Help me restore the finish on antique copper!
April 24, 2010 8:11 AM   Subscribe

I have an antique copper pot that has lost its luster. It's an ordinary enough saucepan, but it was made and then brought from Russia by my great-grandparents in the 1880s. My own parents just recently passed it on to me and I'm proud to display it in my home. But it is rather dull-looking and is not as pretty as it could be. I would love some advice about how to polish it. I'm not interested in restoring it to a point where it looks like a knockoff, I'd just love to reveal the warm coppery glow I'm sure is lurking under the dullness.
posted by DrGail to Home & Garden (13 answers total) 1 user marked this as a favorite
 
I don't have and answer but now I'm all curious and would love to see a photo.
posted by bonobothegreat at 8:14 AM on April 24, 2010


My mom has an old copper teapot that was her grandmother's. She polishes it using lemon and table salt. Sprinkle some salt on a plate and cut a wedge of lemon. Dip lemon in salt and then rub that on the pot. She uses that on her old copper-bottomed Revereware also and they always come out looking nice.
posted by wondermouse at 8:16 AM on April 24, 2010 [2 favorites]


Best answer: I do the lemon and salt trick, too, and it restores a nice soft antique-y glow without the bright brash brand-new pinky-coppery shine that new copper has. I prefer it to the shiny look that cleaning products give to copper pans. If the salt-dipped lemon is tricky to handle, you can also make a paste to rub: salt, flour, and lemon juice or vinegar.

Either way, be sure to wash the pan with soap after, to get the sticky residue off, and polish gently with a clean cloth to bring up the shine.

(I'm sure you know, but just in case: if you copper pan is copper on the interior, too, be sure never to cook acidic foods in it.)
posted by Elsa at 8:37 AM on April 24, 2010


Would barkeeper's friend be too harsh?
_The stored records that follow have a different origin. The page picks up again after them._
Lemma gain_source ctx ctx' pr dr pr' dr' : gain ctx ctx' pr dr pr' dr' -> gain (source_context ctx) (source_context ctx') pr true pr' true.
Proof. intros [| |c n p k d Hn Hp Hk]; [apply GainNothing|apply GainNothing|]. exact (GainProcess (source_context c) n p k true Hn Hp Hk). Qed.

(** What a table or a rule would still wait for *)
Definition tables_wait (pr dr : bool) (t : MatcherTables) : bool := negb pr && process_tables t || negb dr && destination_tables t.
Definition rule_wait (pr dr : bool) (r : LogicalRule) : bool := negb pr && rule_needs process_tables r || negb dr && rule_needs destination_tables r.

(** [b'] is [b], or both wait: the value with more known *)
Definition settles (wait b b' : bool) : Prop := (b = true -> b' = true) /\ (wait = false -> b' = b).

Lemma existsb_false {A} (f : A -> bool) l : existsb f l = false <-> Forall (fun x => f x = false) l.
Proof. induction l as [|x l IH]; cbn; [by split|]. by rewrite orb_false_iff, IH, Forall_cons_iff. Qed.

Lemma forallb_Forall {A} (f : A -> bool) l : forallb f l = true <-> Forall (fun x => f x = true) l.
Proof. induction l as [|x l IH]; cbn; [by split|]. by rewrite andb_true_iff, IH, Forall_cons_iff. Qed.

Lemma settles_existsb {A} (w f f' : A -> bool) l : Forall (fun x => settles (w x) (f x) (f' x)) l -> settles (existsb w l) (existsb f l) (existsb f' l).
Proof.
  induction 1 as [|x l [Hx Hx'] _ [IH IH']]; [done|]. split; cbn.
  - intros [Hf|Hf]%orb_prop; apply orb_true_intro; auto.
  - intros [Hw Hws]%orb_false_iff. by rewrite Hx', IH'.
Qed.

Lemma settles_forallb {A} (w f f' : A -> bool) l : Forall (fun x => settles (w x) (f x) (f' x)) l -> settles (existsb w l) (forallb f l) (forallb f' l).
Proof.
  induction 1 as [|x l [Hx Hx'] _ [IH IH']]; [done|]. split; cbn.
  - intros [Hf Hl]%andb_prop. by rewrite Hx, IH.
  - intros [Hw Hws]%orb_false_iff. by rewrite Hx', IH'.
Qed.

Lemma settles_or w1 w2 a a' b b' : settles w1 a a' -> settles w2 b b' -> settles (w1 || w2) (a || b) (a' || b').
Proof.
  intros [Ha Ha'] [Hb Hb']. split.
  - intros [?|?]%orb_prop; apply orb_true_intro; auto.
  - intros [Hw Hw']%orb_false_iff. by rewrite Ha', Hb'.
Qed.

Lemma settles_same w b : settles w b b.
Proof. by split. Qed.

Lemma settles_weaken w w' b b' : (w' = false -> w = false) -> settles w b b' -> settles w' b b'.
Proof. intros Hw [H5 H6]. split; auto. Qed.

Lemma wait_existsb pr dr l :
  existsb (rule_wait pr dr) l = negb pr && existsb (rule_needs process_tables) l || negb dr && existsb (rule_needs destination_tables) l.
Proof. induction l as [|r l IH]; [by destruct pr, dr|]. cbn [existsb]. rewrite IH. unfold rule_wait. destruct pr, dr; cbn; btauto. Qed.

Lemma wait_leaf pr dr t rules : rule_wait pr dr (LLeaf (mkMatcher t rules)) = tables_wait pr dr t || existsb (rule_wait pr dr) rules.
Proof. rewrite wait_existsb. unfold rule_wait, tables_wait. cbn. destruct pr, dr; cbn; btauto. Qed.

Lemma tables_settle t ctx ctx' pr dr pr' dr' :
  gain ctx ctx' pr dr pr' dr' -> tables_safe t = true -> settles (tables_wait pr dr t) (tables_match t ctx) (tables_match t ctx').
Proof.
  intros Hg Hs. destruct Hg as [|ctx ip pr Hip Hhost|ctx name path packages dr Hn Hp Hk]; [apply settles_same|..]; unfold tables_match.
  - change (domain_part t (ctx_with_ip ctx (Some ip))) with (domain_part t ctx). change (metadata_part t (ctx_with_ip ctx (Some ip))) with (metadata_part t ctx).
    change (process_part t (ctx_with_ip ctx (Some ip))) with (process_part t ctx). unfold destination_ip at 1. rewrite Hip, Hhost. cbn [opt_holds destination_ip ctx_with_ip rc_dst_ip].
    rewrite orb_false_r. split.
    + by destruct (mt_match_all t), (domain_part t ctx), (destination_part t ip), (metadata_part t ctx), (process_part t ctx).
    + intros [_ Hd]%orb_false_iff. cbn in Hd. assert (Hpart : destination_part t ip = false); [|by rewrite Hpart, orb_false_r].
      unfold tables_safe in Hs. rewrite Hd, orb_false_r in Hs. apply andb_prop in Hs as [H5 H6]. unfold destination_tables in Hd. rewrite !orb_false_iff, !negb_false_iff in Hd.
      destruct Hd as ((_ & H7) & H8). unfold destination_part. destruct (mt_destination_ip_suffixes t), (mt_destination_prefix_table t); try done. cbn. by rewrite H7, H8; destruct ip.
  - change (domain_part t (ctx_with_process ctx name path packages)) with (domain_part t ctx). change (metadata_part t (ctx_with_process ctx name path packages)) with (metadata_part t ctx).
    change (destination_ip (ctx_with_process ctx name path packages)) with (destination_ip ctx). assert (Hpart : process_part t ctx = false) by (unfold process_part; by rewrite Hn, Hp, Hk). rewrite Hpart, orb_false_r. split.
    + intros ->. done.
    + intros [Hw _]%orb_false_iff. cbn in Hw. unfold process_tables in Hw. rewrite !orb_false_iff, !negb_false_iff in Hw. destruct Hw as (((((H5 & H6) & H7) & H8) & H9) & H10).
      assert (Hname : forall n, process_name_matches t n = false).
      { intros n. unfold process_name_matches. destruct (mt_processes t), (mt_process_regex_set t), (mt_process_wildcard_set t); done. }
      assert (Hnew : process_part t (ctx_with_process ctx name path packages) = false); [|by rewrite Hnew, orb_false_r]. unfold process_part. cbn.
      assert (Hks : existsb (process_name_matches t) packages = false) by (apply existsb_false; induction packages; constructor; auto). rewrite Hks.
      destruct (mt_process_paths t), (mt_process_path_regex_set t), (mt_process_path_wildcard_set t); try done. destruct name as [n|]; cbn; [rewrite Hname|]; by destruct path.
Qed.

(** A rule evaluated on the spot keeps its value when nothing it waits for is missing, and stays matched in any case. *)
Lemma rule_settles ctx ctx' pr dr pr' dr' r :
  gain ctx ctx' pr dr pr' dr' -> rule_safe false r = true -> has_external_refs r = false -> settles (rule_wait pr dr r) (logical_matches ctx r) (logical_matches ctx' r).
Proof.
  intros Hg. revert r. apply (rule_ind (fun r => rule_safe false r = true -> has_external_refs r = false -> settles (rule_wait pr dr r) (logical_matches ctx r) (logical_matches ctx' r))).
  - intros t rules IH Hs He. cbn in Hs, He. rewrite !andb_true_iff in Hs. destruct Hs as ((Hsem & Ht) & Hr). apply orb_false_iff in He as [_ He]. cbn [logical_matches].
    destruct (mt_semantic_program t); [done|]. rewrite wait_leaf. apply settles_or; [by eapply tables_settle|].
    apply existsb_false in He. apply forallb_Forall in Hr. apply settles_existsb. rewrite Forall_forall in *. intros x Hx. specialize (He x Hx). specialize (Hr x Hx). cbn in He, Hr. rewrite He in *. cbn. by apply IH.
  - intros l IH Hs He. cbn in Hs, He. change (rule_wait pr dr (LAnd l)) with (negb pr && existsb (rule_needs process_tables) l || negb dr && existsb (rule_needs destination_tables) l). rewrite <- wait_existsb.
    apply existsb_false in He. apply forallb_Forall in Hs. apply settles_forallb. rewrite Forall_forall in *. intros x Hx. apply IH; [done|by apply Hs|by apply He].
  - intros l IH Hs He. cbn in Hs, He. change (rule_wait pr dr (LOr l)) with (negb pr && existsb (rule_needs process_tables) l || negb dr && existsb (rule_needs destination_tables) l). rewrite <- wait_existsb.
    apply existsb_false in He. apply forallb_Forall in Hs. apply settles_existsb. rewrite Forall_forall in *. intros x Hx. apply IH; [done|by apply Hs|by apply He].
  - intros r IH Hs He. cbn in Hs, He |- *. apply andb_prop in Hs as [Hs Hw]. rewrite andb_true_iff, !negb_true_iff in Hw. destruct Hw as [Hp Hd].
    destruct (IH Hs He) as [_ Heq]. rewrite Heq; [apply settles_same|]. unfold rule_wait. rewrite Hp, Hd. by rewrite !andb_false_r.
Qed.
I've only used it on cookware, but it works beautifully.
posted by Gilbert at 8:48 AM on April 24, 2010


catsup (or ketchup, if you prefer), and maybe a little salt. highly acidic, highly viscous. coat the whole surface to be cleaned with catsup, leave it on for a while, then wash it off and dry it completely.
posted by toodleydoodley at 9:00 AM on April 24, 2010


The active ingredient in the ketchup is vinegar. A mixture of vinegar and salt works like magic, it isn't as messy, and you don't need to cut a lemon.
posted by weapons-grade pandemonium at 9:11 AM on April 24, 2010 [1 favorite]


Response by poster: How rude of me not to post pictures: Outside view and inside view
posted by DrGail at 9:15 AM on April 24, 2010


Incidentally, I use only the left-over sad remains of lemons for this. As long as they're reasonably fresh and have some juice left, they'll work fine. No need to cut a fresh lemon.
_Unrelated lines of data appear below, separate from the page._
(* ===== verification/IpFragment.v ===== *)
(** * IP fragmentation ([core-outbound/src/ip_fragment.rs])

    Splitting an IPv4 or IPv6 packet that exceeds the MTU of a tunnel.  A fragment is built
    as the code builds it: the base header, the options, the rewritten fields, the header
    checksum, the piece of the payload.  [IPV6_FRAGMENT_ID] is the argument
    [identification]. *)

From stdpp Require Import base list gmap numbers option.
From S2P Require Import Prelude.

Definition IPV4_MIN_HEADER : Z := 20.
Definition IPV6_HEADER : Z := 40.
Definition IPV6_FRAGMENT_HEADER : Z := 8.
Definition IPV6_FRAGMENT : Z := 44.
Definition IPV6_HOP_BY_HOP : Z := 0.
Definition IPV6_ROUTING : Z := 43.
Definition IPV6_DESTINATION_OPTIONS : Z := 60.

(** [l[i..i + b.len()].copy_from_slice(b)], in range *)
Definition write_at (i : Z) (b l : list Z) : list Z := take (Z.to_nat i) l ++ b ++ drop (Z.to_nat (i + len b)) l.

(** [u16::from_be_bytes([l[i], l[i + 1]])] *)
Definition word_at (l : list Z) (i : Z) : outcome Z := a ← index l i; b ← index l (i + 1); Ok (a * 256 + b).

(** ** IPv4 *)

(** [while sum > 0xffff { sum = (sum & 0xffff) + (sum >> 16) }] *)
Fixpoint fold_carry (fuel : nat) (sum : Z) : Z :=
  match fuel with
  | O => sum
  | S fuel' => if 65535 <? sum then fold_carry fuel' (Z.land sum 65535 + Z.shiftr sum 16) else sum
  end.

(** The loop over [header.chunks(2)]: a sum of two words needs one round of folding. *)
Fixpoint sum_words (sum : Z) (header : list Z) : Z :=
  match header with
  | a :: b :: header' => sum_words (fold_carry 2 (sum + (a * 256 + b))) header'
  | [a] => fold_carry 2 (sum + Z.shiftl a 8)
  | [] => sum
  end.

Definition ipv4_checksum (header : list Z) : Z := 65535 - sum_words 0 header.

(** The loop of [copied_ipv4_options] over what is left of the options: each round drops at
    least one byte. *)
Fixpoint copied_loop (fuel : nat) (options : list Z) : outcome (list Z) :=
  match fuel with
  | O => Panic
  | S fuel' =>
    match options with
    | [] => Ok []
    | kind :: rest =>
      if kind =? 0 then Ok []
      else if kind =? 1 then copied_loop fuel' rest
      else
        match rest with
        | [] => Err InvalidData
        | length :: _ =>
          if (length <? 2) || (len options <? length) then Err InvalidData else
          copied ← copied_loop fuel' (drop (Z.to_nat length) options);
          Ok ((if negb (Z.land kind 128 =? 0) then take (Z.to_nat length) options else []) ++ copied)
        end
    end
  end.

(** [while copied.len() % 4 != 0 { copied.push(0) }] *)
Definition pad4 (l : list Z) : list Z := l ++ repeat 0 (Z.to_nat ((- len l) mod 4)).

Definition copied_ipv4_options (options : list Z) : outcome (list Z) :=
  copied ← copied_loop (S (length options)) options; Ok (pad4 copied).

(** One fragment: [piece] at [offset] of the payload *)
Definition ipv4_fragment (packet options piece : list Z) (offset flags_offset : Z) (more : bool) : outcome (list Z) :=
  let fragment_header_len := IPV4_MIN_HEADER + len options in
  base ← get_slice packet 0 IPV4_MIN_HEADER;
  let header := base ++ options in
  ihl ← try_from_u 8 (fragment_header_len / 4) InvalidData;
  fragment_len ← try_from_u 16 (fragment_header_len + len piece) InvalidData;
  fragment_offset ← try_from_u 16 (offset / 8) InvalidData;
  let fragment_flags := Z.lor (Z.lor (Z.land flags_offset 32768) (if more then 8192 else 0)) fragment_offset in
  let header := write_at 0 [Z.lor 64 ihl] header in
  let header := write_at 2 (be_bytes 2 fragment_len) header in
  let header := write_at 6 (be_bytes 2 fragment_flags) header in
  let header := write_at 10 [0; 0] header in
  let checksum := ipv4_checksum header in
  Ok (write_at 10 (be_bytes 2 checksum) header ++ piece).

(** The [while offset < payload.len()] loop: each round takes at least one byte. *)
Fixpoint ipv4_loop (fuel : nat) (packet options copied payload : list Z) (flags_offset mtu offset : Z) : outcome (list (list Z)) :=
  match fuel with
  | O => Panic
  | S fuel' =>
    if len payload <=? offset then Ok [] else
    let opts := if offset =? 0 then options else copied in
    let fragment_header_len := IPV4_MIN_HEADER + len opts in
    if mtu <? fragment_header_len then Err InvalidData else
    let capacity := mtu - fragment_header_len in
    let remaining := len payload - offset in
    let take := if capacity <? remaining then capacity - capacity mod 8 else remaining in
    if take =? 0 then Err InvalidData else
    let more := offset + take <? len payload in
    piece ← get_slice payload offset (offset + take);
    fragment ← ipv4_fragment packet opts piece offset flags_offset more;
    fragments ← ipv4_loop fuel' packet options copied payload flags_offset mtu (offset + take);
    Ok (fragment :: fragments)
  end.

Definition fragment_ipv4 (packet : list Z) (mtu : Z) : outcome (list (list Z)) :=
  if len packet <? IPV4_MIN_HEADER then Err InvalidData else
  b0 ← index packet 0;
  let header_len := Z.land b0 15 * 4 in
  total_len ← word_at packet 2;
  if (header_len <? IPV4_MIN_HEADER) || (len packet <? header_len) || negb (total_len =? len packet) then Err InvalidData else
  flags_offset ← word_at packet 6;
  if negb (Z.land flags_offset 16383 =? 0) then Err InvalidInput else
  if negb (Z.land flags_offset 16384 =? 0) then Err InvalidInput else
  options ← get_slice packet IPV4_MIN_HEADER header_len;
  copied ← copied_ipv4_options options;
  payload ← get_slice packet header_len (len packet);
  ipv4_loop (S (length payload)) packet options copied payload flags_offset mtu 0.

(** ** IPv6 *)

Record Extension : Type := mkExtension { ex_kind : Z; ex_start : Z; ex_end : Z; ex_next : Z }.

Definition is_extension (kind : Z) : bool :=
  (kind =? IPV6_HOP_BY_HOP) || (kind =? IPV6_ROUTING) || (kind =? IPV6_DESTINATION_OPTIONS).

(** The [while] over the extension headers, each at least eight bytes; and the header after them *)
Fixpoint extension_loop (fuel : nat) (packet : list Z) (kind cursor : Z) : outcome (list Extension * Z) :=
  match fuel with
  | O => Panic
  | S fuel' =>
    if negb (is_extension kind) then Ok ([], kind) else
    if len packet <? cursor + 2 then Err InvalidData else
    n ← index packet (cursor + 1);
    let length := (n + 1) * 8 in
    if len packet <? cursor + length then Err InvalidData else
    next ← index packet cursor;
    '(exts, last) ← extension_loop fuel' packet next (cursor + length);
    Ok (mkExtension kind cursor (cursor + length) next :: exts, last)
  end.

(** The [for] over the extensions: up to where the fragment header goes *)
Fixpoint insertion_loop (exts : list Extension) (at_ : Z * Z * Z) : Z * Z * Z :=
  match exts with
  | [] => at_
  | e :: exts' =>
    let destination_precedes_routing :=
      (ex_kind e =? IPV6_DESTINATION_OPTIONS) && existsb (fun later => ex_kind later =? IPV6_ROUTING) exts' in
    if negb ((ex_kind e =? IPV6_HOP_BY_HOP) || (ex_kind e =? IPV6_ROUTING)) && negb destination_precedes_routing then at_
    else insertion_loop exts' (ex_end e, ex_start e, ex_next e)
  end.

Definition ipv6_fragment_insertion_point (packet : list Z) : outcome (Z * Z * Z) :=
  kind ← index packet 6;
  '(exts, last) ← extension_loop (S (length packet)) packet kind IPV6_HEADER;
  if last =? IPV6_FRAGMENT then Err InvalidInput else
  Ok (insertion_loop exts (IPV6_HEADER, 6, kind)).

(** One fragment *)
Definition ipv6_fragment (packet piece : list Z) (unfragmentable_end next_header_field fragment_next identification offset : Z) (more : bool)
    : outcome (list Z) :=
  head ← get_slice packet 0 unfragmentable_end;
  let head := write_at next_header_field [IPV6_FRAGMENT] head in
  off ← try_from_u 16 offset InvalidData;
  let offset_flags := Z.lor (Z.land off 65528) (if more then 1 else 0) in
  let fragment := head ++ [fragment_next; 0] ++ be_bytes 2 offset_flags ++ be_bytes 4 identification ++ piece in
  new_payload_len ← try_from_u 16 (len fragment - IPV6_HEADER) InvalidData;
  Ok (write_at 4 (be_bytes 2 new_payload_len) fragment).

Fixpoint ipv6_loop (fuel : nat) (packet fragmentable : list Z) (point : Z * Z * Z) (identification capacity offset : Z) : outcome (list (list Z)) :=
  match fuel with
  | O => Panic
  | S fuel' =>
    if len fragmentable <=? offset then Ok [] else
    let remaining := len fragmentable - offset in
    let take := if capacity <? remaining then capacity - capacity mod 8 else remaining in
    let more := offset + take <? len fragmentable in
    piece ← get_slice fragmentable offset (offset + take);
    let '(unfragmentable_end, next_header_field, fragment_next) := point in
    fragment ← ipv6_fragment packet piece unfragmentable_end next_header_field fragment_next identification offset more;
    fragments ← ipv6_loop fuel' packet fragmentable point identification capacity (offset + take);
    Ok (fragment :: fragments)
  end.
I tried ketchup, and it didn't work nearly as well for me as lemons and salt. Vinegar works fine, but because it's liquid, it's messy and hard to spread consistently (at least, for me it is) unless you mix the acid-salt-flour paste I described above.
posted by Elsa at 9:21 AM on April 24, 2010


If you want it to be a little shinier the weak acids above will do that, but I thought I should mention that removing patina often lowers the value of an antique. Don't get me wrong, there's nothing wrong with owning something and wanting it shiny, but if you are the type to obsess about value, think twice before polishing an antique.
posted by advicepig at 9:59 AM on April 24, 2010


Brasso is the thing. I wouldn't consider anything else for cleaning metal.

This will make it properly shiny, as old school copper saucepans should look, but as people have mentioned above it might seem a bit harsh. And as advicepig says, may affect the value (metal cleaning is by its nature a mildly abrasive process).
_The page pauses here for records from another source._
(** Taking an entry out *)
Lemma delete_ok t id e :
  flow_ok t -> nt_map t !! id = Some e ->
  flow_ok (with_maps t (delete id (nt_map t)) (delete (from_entry e) (nt_by_flow t)))
  /\ flow_view (with_maps t (delete id (nt_map t)) (delete (from_entry e) (nt_by_flow t))) = delete (from_entry e) (flow_view t).
Proof.
  intros Hok He. pose proof (ok_table _ Hok id e He) as Hi.
  assert (flow_ok (with_maps t (delete id (nt_map t)) (delete (from_entry e) (nt_by_flow t)))) as Hok'.
  { constructor; cbn.
    - intros k i [Hn Hk]%lookup_delete_Some. destruct (ok_index _ Hok k i Hk) as (x & Hx & <-). exists x. split; [|done].
      rewrite lookup_delete_ne; [done|]. intros <-. congruence.
    - intros i x [Hn Hx]%lookup_delete_Some. pose proof (ok_table _ Hok i x Hx) as H2. rewrite lookup_delete_ne; [done|]. intros E. rewrite <- E in H2. congruence.
    - intros i x [Hn Hx]%lookup_delete_Some. eapply ok_ids; eauto. }
  split; [done|]. apply flow_view_eq; [done|]. intros k i x. cbn. rewrite !lookup_delete_Some, flow_view_some by done.
  split; intros [H1 H2]; [destruct H2 as [H2 <-]|destruct H1 as [H1 H3]; subst k].
  - split; [|done]. split; [|done]. intros <-. congruence.
  - split; [|done]. intros E. pose proof (ok_table _ Hok i x H3) as H4. rewrite <- E in H4. congruence.
Qed.

Lemma nat_insert_ok t entry :
  flow_ok t -> 0 < nt_next_id t < 2 ^ 64 - 1 ->
  flow_ok (nat_insert t entry).1 /\ flow_view (nat_insert t entry).1 = spec_insert (nt_next_id t) entry (flow_view t)
  /\ (exists e, flow_view (nat_insert t entry).1 !! from_entry entry = Some ((nat_insert t entry).2, e)).
Proof.
  intros Hok Hid. unfold nat_insert, spec_insert. rewrite flow_view_lookup by done.
  destruct (nt_by_flow t !! from_entry entry) as [id|] eqn:E.
  - destruct (ok_index _ Hok _ _ E) as (e & He & Hk). rewrite He. cbn [fmap option_fmap option_map fst snd].
    destruct (update_ok t id e (merge_entry e entry) Hok He eq_refl) as [H1 H2]. split; [done|]. rewrite H2, Hk. split; [done|].
    eexists. by rewrite lookup_insert_eq.
  - set (t' := (mkNatTable _ _ _ _ _, nt_next_id t)).
    assert (Hn : nt_map t !! nt_next_id t = None).
    { destruct (nt_map t !! nt_next_id t) as [e|] eqn:He; [|done]. pose proof (ok_ids _ Hok _ _ He). lia. }
    assert (Hok' : flow_ok t'.1).
    { constructor; cbn.
      - intros k i [[<- <-]|[Hk Hi]]%lookup_insert_Some; [exists entry; by rewrite lookup_insert_eq|].
        destruct (ok_index _ Hok k i Hi) as (x & Hx & Hkx). exists x. split; [|done]. rewrite lookup_insert_ne; [done|]. congruence.
      - intros i x [[<- <-]|[Hi Hx]]%lookup_insert_Some; [by rewrite lookup_insert_eq|]. pose proof (ok_table _ Hok i x Hx).
        rewrite lookup_insert_ne; [done|]. congruence.
      - intros i x. unfold wrapping_add. rewrite Z.mod_small by lia. intros [[<- <-]|[Hi Hx]]%lookup_insert_Some; [lia|]. pose proof (ok_ids _ Hok _ _ Hx). lia. }
    assert (Hv : flow_view t'.1 = <[from_entry entry := (nt_next_id t, entry)]> (flow_view t)).
    { apply flow_view_eq; [done|]. intros k i x. cbn. rewrite !lookup_insert_Some, flow_view_some by done. split.
      - intros [[<- [= <- <-]]|[Hk [Hx Hkx]]]; [by split; [left|]|]. split; [|done]. right. split; [|done]. congruence.
      - intros [[[<- <-]|[Hi Hx]] Hk]; [by left|]. right. split; [|done]. intros <-. pose proof (ok_table _ Hok i x Hx). congruence. }
    split; [done|]. rewrite Hv. split; [done|]. exists entry. cbn. by rewrite lookup_insert_eq.
Qed.

(** [(id, key)] was read off the table at some time: as long as the id is in use it is the
    flow's. *)
Definition of_flow (t : NatTable) (id : Z) (key : FlowKey) : Prop := forall e, nt_map t !! id = Some e -> from_entry e = key.

Lemma touch_absent t id now :
  flow_ok t -> nt_map t !! id = None -> flow_view t = (fun p => (p.1, if p.1 =? id then seen_at p.2 now else p.2)) <$> flow_view t.
Proof.
  intros Hok Hn. rewrite <- map_fmap_id at 1. apply map_fmap_ext. intros k [i e] H%flow_view_some; [|done]. cbn. destruct (Z.eqb_spec i id); [|done].
  subst. by destruct H as [H _]; rewrite Hn in H.
Qed.

Lemma touch_locked_ok t id key now :
  flow_ok t -> of_flow t id key ->
  flow_ok (touch_locked t id key now)
  /\ flow_view (touch_locked t id key now) = (fun p => (p.1, if p.1 =? id then seen_at p.2 now else p.2)) <$> flow_view t.
Proof.
  intros Hok Hof. pose proof (touch_absent t id now Hok) as Hid.
  unfold touch_locked. destruct (nt_map t !! id) as [e|] eqn:He.
  - pose proof (ok_table _ Hok id e He) as Hi. rewrite (Hof e He) in Hi. rewrite Hi, Z.eqb_refl.
    destruct (update_ok t id e (seen_at e now) Hok He eq_refl) as [H1 H2]. split; [done|]. rewrite H2. apply map_eq. intros k.
    rewrite lookup_fmap. destruct (decide (k = from_entry e)) as [->|Hk].
    + rewrite lookup_insert_eq. rewrite (proj2 (flow_view_some t (from_entry e) id e Hok)) by done. cbn. by rewrite Z.eqb_refl.
    + rewrite lookup_insert_ne by done. destruct (flow_view t !! k) as [[i x]|] eqn:Ev; [|done]. cbn. apply flow_view_some in Ev as [Hx <-]; [|done].
      destruct (Z.eqb_spec i id) as [->|]; [|done]. congruence.
  - specialize (Hid eq_refl). repeat case_match; done.
Qed.

Lemma remove_locked_ok t id key :
  flow_ok t -> of_flow t id key ->
  flow_ok (remove_locked t id key).1 /\ flow_view (remove_locked t id key).1 = filter (fun p => p.2.1 <> id) (flow_view t)
  /\ (remove_locked t id key).2 = nt_map t !! id.
Proof.
  intros Hok Hof. unfold remove_locked. destruct (nt_map t !! id) as [e|] eqn:He.
  - pose proof (ok_table _ Hok id e He) as Hi. rewrite <- (Hof e He). rewrite Hi, Z.eqb_refl. cbn [fst snd].
    destruct (delete_ok t id e Hok He) as [H1 H2]. split; [done|]. split; [|done]. rewrite H2. apply map_eq. intros k. apply option_eq. intros [i x].
    rewrite lookup_delete_Some, map_lookup_filter_Some, flow_view_some by done. cbn. split; intros [H3 H4]; split; [|intros ->| |]; try done.
    + destruct H4 as [H4 <-]. congruence.
    + intros <-. destruct H3 as [H3 H5]. pose proof (ok_table _ Hok i x H3) as H6. congruence.
  - assert (Hd : with_maps t (delete id (nt_map t)) (nt_by_flow t) = t) by (rewrite delete_id by done; by destruct t).
    assert (Hf : flow_view t = filter (fun p => p.2.1 <> id) (flow_view t)).
    { symmetry. apply map_filter_id. intros k [i x] H%flow_view_some; [|done]. cbn. intros ->. destruct H. congruence. }
    assert (forall k, nt_by_flow t !! k <> Some id) as Hno.
    { intros k Hk. destruct (ok_index _ Hok _ _ Hk) as (x & Hx & _). congruence. }
    destruct (nt_by_flow t !! key) as [i|] eqn:E; [|by rewrite Hd].
    destruct (Z.eqb_spec i id) as [->|]; [by apply Hno in E|]. cbn [fst snd]. by rewrite Hd.
Qed.

Definition stale (t : NatTable) (now : Z) (p : Z * NatEntry) : Prop := expired t now (ne_last_seen p.2) = true.

#[global] Instance stale_dec t now p : Decision (stale t now p).
Proof. unfold stale. apply _. Defined.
Also, you're going to have to re-do this fairly frequently. I've a copper necklace that is beautiful when its polished up, but I have to re-polish it every other time I wear it.
posted by Coobeastie at 10:08 AM on April 24, 2010


Get a bucket, a brick, a gallon jug of vinegar and a fistful of salt. Combine all ingredients with the brick inside of the pot (in case it tries to float). Leave for a few hours. Come back to shiny copper! It'll patina soon enough just from sitting around, if not being used, so don't worry about that if you're freaking out about the shiny.
posted by rhizome at 11:22 AM on April 24, 2010


n-thing vinegar or lemon + salt. My advice, though, is: leave it as it is. The patina is nice and the vinegar treatment will give you a 'new' copper sheen. Of course it will oxidize again in a while, but that is the point, actually.
posted by _dario at 3:28 PM on April 24, 2010


If you don't use the pot then you can get it looking the way you like, and lacquer it so it doesn't tarnish any more.